All banksias have developed proteoid or cluster roots in response to the nutrient poor conditions of Australian soils (particularly lacking in phosphorus).[38] The plant develop masses of fine lateral roots which form a mat-like structure underneath the soil surface, and enable it to extract nutrients as efficiently possible out of the soil. A study of three co-occurring species in banksia woodland in southwestern Australia—Banksia menziesii, B. attenuata and B. ilicifolia—found that all three develop fresh roots in September after winter rainfall, and that the bacteria populations associated with the root systems of B. menziesii differ from the other two, and that they also change depending on the age of the roots.[39]

Along with Banksia attenuata, Banksia menziesii is a facultative phreatophyte.
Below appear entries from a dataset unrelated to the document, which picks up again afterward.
(** What the listeners keep while the counter stays within the safe
    integers: the counter is [floor(startTime)] plus the number of frames,
    and the [id]s are the integers before it. *)
Definition Counted (startTime : Q) (s : VideoUtils.Sampler) : Prop :=
  (Qfloor startTime + Z.of_nat (List.length (VideoUtils.frames s))
   <= SamplerSpec.maxSafe)%Z ->
  map id (VideoUtils.frames s)
  = SamplerSpec.zrange (Qfloor startTime) (List.length (VideoUtils.frames s)) /\
  VideoUtils.currentTime s
  = (Qfloor startTime + Z.of_nat (List.length (VideoUtils.frames s)))%Z.

(** A counter [c] that is not past [floor(endTime)] after any of the next
    [n] increments: it counts by one below 2^53; from 2^53 on it stays where
    it is, or makes one step to the next double and stays there. *)
Definition onTrack (endTime : Q) (c : Z) (n : nat) : Prop :=
  n = 0%nat \/
  ((- SamplerSpec.maxSafe - 1 <= c)%Z /\ (c < SamplerSpec.maxSafe)%Z /\
   (c + Z.of_nat n <= Qfloor endTime)%Z) \/
  ((SamplerSpec.maxSafe <= c)%Z /\ increment c = c /\ (c <= Qfloor endTime)%Z) \/
  ((SamplerSpec.maxSafe <= c)%Z /\ isDouble c /\ (c < Qfloor endTime)%Z /\
   isDouble (Qfloor endTime)).

(** Times within the safe integers: not negative and below 2^53. *)
Definition safeTimes (startTime endTime : Q) : Prop :=
  (0 <= startTime)%Q /\ (startTime < inject_Z SamplerSpec.maxSafe)%Q /\
  (endTime < inject_Z SamplerSpec.maxSafe)%Q.

(** No comma, and no comma or line terminator, in a text. *)
Definition noComma (s : string) : Prop :=
  allChars (fun c => negb (Ascii.eqb c ",")) s = true.

Definition plainMime (s : string) : Prop :=
  allChars (fun c => negb (Ascii.eqb c ",") && negb (isLineTerminator c)) s = true.

(** The frames whose request fails, with the error, from iteration [i] on. *)
Fixpoint failures (ai : GeminiService.Client) (i : nat) (frames : list Frame)
  : list (Z * string) :=
  match frames with
  | [] => []
  | frame :: rest =>
      match GeminiService.requestText ai i frame with
      | Throw e => (id frame, e) :: failures ai (S i) rest
      | Normal _ => failures ai (S i) rest
      end
  end.

(** The target of the CSV link for a list of words: the header with its
    space encoded, then each word after an encoded line feed. *)
Definition csvHref (ws : list string) : string :=
  "data:text/csv;charset=utf-8,Extracted%20Words"
  ++ String.concat "" (map (fun w => "%0A" ++ w) ws).

(** The word the add handler stores for a typed text. *)
Definition typed (s : State) : string := toLowerCase (trim (newExcludedWord s)).

(** A page with a video of ten and a half seconds loaded. *)
Definition loaded : Page :=
  perform (LoadedMetadata (21 # 2))
    (perform (FileChange (fun name => "blob:" ++ name) "clip.mp4")
       (mounted WordSpec.emptyStorage)).

End PageSpec.

(** * Properties of the frame sampler *)

Module SamplerFacts.

Import VideoUtils SamplerSpec.

Lemma zrange_length c n : List.length (zrange c n) = n.
Proof. revert c; induction n; intro c; simpl; [reflexivity | now rewrite IHn]. Qed.

Lemma zrange_increasing c n : Sorted Z.lt (zrange c n).
Proof.
  revert c; induction n as [|n IH]; intro c; simpl; constructor.
  - apply IH.
  - destruct n; simpl; constructor; lia.
Qed.

(** The loop test [currentTime <= endTime], on an integer counter. *)
Lemma counter_le_end (k : Z) (e : Q) :
  Qle_bool (inject_Z k) e = true <-> (k <= Qfloor e)%Z.
Proof.
  rewrite Qle_bool_iff. split; intro H.
  - apply Qfloor_resp_le in H. now rewrite Qfloor_Z in H.
  - apply Qle_trans with (inject_Z (Qfloor e)).
    + now rewrite <- Zle_Qle.
    + apply Qfloor_le.
Qed.

Lemma counter_gt_end (k : Z) (e : Q) :
  Qle_bool (inject_Z k) e = false <-> (Qfloor e < k)%Z.
Proof.
  rewrite <- Bool.not_true_iff_false, counter_le_end. lia.
Qed.

(** Adding one is exact while the result is at most 2^53 in size. *)
Lemma increment_exact (x : Z) :
  (- maxSafe <= x + 1 <= maxSafe)%Z -> JS.increment x = (x + 1)%Z.
Proof.
  unfold maxSafe, JS.increment, JS.nearestDouble. intro H.
  assert (E : (Z.abs (x + 1) <=? 2 ^ 53)%Z = true) by (apply Z.leb_le; lia).
  now rewrite E.
Qed.

Lemma floor_below (e : Q) (k : Z) : (e < inject_Z k)%Q -> (Qfloor e < k)%Z.
Proof.
  intro H. rewrite Zlt_Qlt.
  apply Qle_lt_trans with e; [apply Qfloor_le | exact H].
Qed.

Lemma floor_nonneg (e : Q) : (0 <= e)%Q -> (0 <= Qfloor e)%Z.
Proof. intro H. apply Qfloor_resp_le in H. exact H. Qed.

Section Run.

Variable browser : Browser.
Variables startTime endTime : Q.
Hypothesis has_context : context browser = true.
Hypothesis end_safe : (Qfloor endTime < maxSafe)%Z.

Local Abbreviation answer := (answerSeeks browser startTime endTime).

(** One [seeked] event on a pending run whose counter is safe. *)
Lemma seeked_step (s : Sampler) :
  seeking s = Some (currentTime s) ->
  promise s = Pending ->
  (- maxSafe <= currentTime s + 1 <= maxSafe)%Z ->
  let frames' := (frames s ++ [frameAt browser (canvas s) (currentTime s)])%list in
  let s' := dispatch browser startTime endTime s seeked in
  frames s' = frames' /\
  currentTime s' = (currentTime s + 1)%Z /\
  canvas s' = canvas s /\
  (if Qle_bool (inject_Z (currentTime s + 1)) endTime
   then seeking s' = Some (currentTime s + 1)%Z /\ promise s' = Pending /\
        revoked s' = revoked s
   else seeking s' = None /\ promise s' = Resolved frames' /\
        revoked s' = S (revoked s)).
Proof.
  intros Hseek Hpend Hc. cbn zeta.
  unfold dispatch, arrive, captureFrame. rewrite Hseek, has_context.
  cbn [negb frames currentTime canvas position seeking promise revoked progress].
  rewrite (increment_exact (currentTime s)) by exact Hc.
  rewrite Hpend. cbn [held settle].
  destruct (Qle_bool (inject_Z (currentTime s + 1)) endTime);
    cbn [frames currentTime canvas seeking promise revoked]; repeat split.
Qed.

(** From a pending run about to capture second [currentTime s], with [n]
    further whole seconds up to [endTime], [n + 1] events are enough. *)
Lemma answerSeeks_completes (n : nat) :
  forall (s : Sampler) (fuel : nat),
    seeking s = Some (currentTime s) ->
    promise s = Pending ->
    (- maxSafe <= currentTime s)%Z ->
    (currentTime s + Z.of_nat n = Qfloor endTime)%Z ->
    (n < fuel)%nat ->
    let fs := (frames s ++ map (frameAt browser (canvas s))
                               (zrange (currentTime s) (S n)))%list in
    promise (answer fuel s) = Resolved fs /\
    frames (answer fuel s) = fs /\
    revoked (answer fuel s) = S (revoked s).
Proof.
  induction n as [|n IH]; intros s fuel Hseek Hpend Hlo Hend Hfuel;
    (destruct fuel as [|fuel]; [lia|]); cbn zeta; cbn [answerSeeks];
    rewrite Hseek;
    destruct (seeked_step s Hseek Hpend) as (Hf & Hc & Hcv & Hrest); try lia.
  - assert (Hout : Qle_bool (inject_Z (currentTime s + 1)) endTime = false)
      by (apply counter_gt_end; lia).
    rewrite Hout in Hrest. destruct Hrest as (Hs & Hp & Hr).
    assert (E : answer fuel (dispatch browser startTime endTime s seeked)
                = dispatch browser startTime endTime s seeked)
      by (destruct fuel; cbn [answerSeeks]; [reflexivity | now rewrite Hs]).
    rewrite E, Hp, Hf, Hr. cbn [zrange map]. auto.
  - assert (Hin : Qle_bool (inject_Z (currentTime s + 1)) endTime = true)
      by (apply counter_le_end; lia).
    rewrite Hin in Hrest. destruct Hrest as (Hs & Hp & Hr).
    destruct (IH (dispatch browser startTime endTime s seeked) fuel)
      as (IHp & IHf & IHr);
      [now rewrite Hs, Hc | exact Hp | rewrite Hc; lia | rewrite Hc; lia | lia |].
    rewrite IHp, IHf, IHr, Hf, Hc, Hcv, Hr.
    change (zrange (currentTime s) (S (S n)))
      with (currentTime s :: zrange (currentTime s + 1) (S n)).
    rewrite map_cons, <- app_assoc. auto.
Qed.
The two species are less strictly tied to the water table and hence able to grow in a wider variety of places within banksia woodland habitat around Perth than the co-occurring Banksia ilicifolia and Banksia littoralis.[40] Recent falls of the water table on the Swan Coastal Plain from use of the Gnangara Mound aquifer for Perth's water supply as well as years of below average rainfall have caused a drop in the population and vigour of Banksia menziesii since the mid-1960s.[41] A 2009 Spanish study showed Banksia menziesii seedlings to be moderately sensitive to salinity.[42] It is also sensitive to sulfur dioxide.[43] A 1994 study by Byron Lamont and colleagues from Curtin University found that Banksia menziesii plants within 50 metres (150 ft) of road verges had crowns two and a half times bigger, and set three times as many seeds as plants further away from the road, and that this was likely due to increased availability of nutrients and water from runoff.[44]

Cultivation

three triangular or wedge-shaped large seeds on a grey background
Banksia menziesii seeds, with the pale (which produces a yellow-flowered plant) at the top, dark grey (red-flowered) at bottom left, and black (bronze-flowered) at bottom right

Banksia menziesii has several horticultural features including patterned buds and follicles, attractive pinkish new growth, and showy flowerheads.[8] A dwarf form is commonly sold in nurseries.[45] Byron Lamont has observed that dwarf plants may grow into taller single-trunked plants in cultivation.[44]

The plant is fairly easy to grow in a mediterranean climate with good drainage and a light (sandy) soil; however, with medium to high susceptibility to Phytophthora cinnamomi dieback,[46] it is unreliable in conditions which favour the growth of the soil-borne water mould, such as summer humidity or poor drainage.[8] The use of phosphite fungicides does reduce the spread of Phytophthora.[47] It generally does poorly in eastern Australia, although it is grown commercially in southeastern South Australia as a cut flower crop. It is also grown in California and Hawaii.[8]

Seeds do not require any treatment prior to planting, and take 26 to 40 days to germinate.[48] Seeds that grow into yellow-flowered plants are pale and unpigmented, while future bronze- and red-flowered plants are dark greyish and black respectively.[11] It generally takes about five to seven years to flower from seed. The plant favours sandy well-drained soils and a sunny position and can be heavily pruned if necessary, as new growth can arise from the lignotuber. Although it is readily propagated by seed,[8] experiments with in vitro propagation found Banksia menziesii to be more difficult than other species trialled.[49]

Art and culture

The nectar of Banksia menziesii was used in a drink by the Beeloo Whadjug Nyoongar, who were also called the Mungyt people. Along with beverages from other species, it was drunk at special sweet water festivals.[16] Banksia menziesii was the subject of a book by botanical artist Philippa Nikulinsky, which showed the progress of an inflorescence from bud through flowering to fruiting and seed release over 22 watercolour plates.[50] Noted wildflower artist Ellis Rowan also painted it.[51] It was one of several wildflowers depicted on a series of plates produced by the British pottery firm Wedgwood in the early 1990s.[50]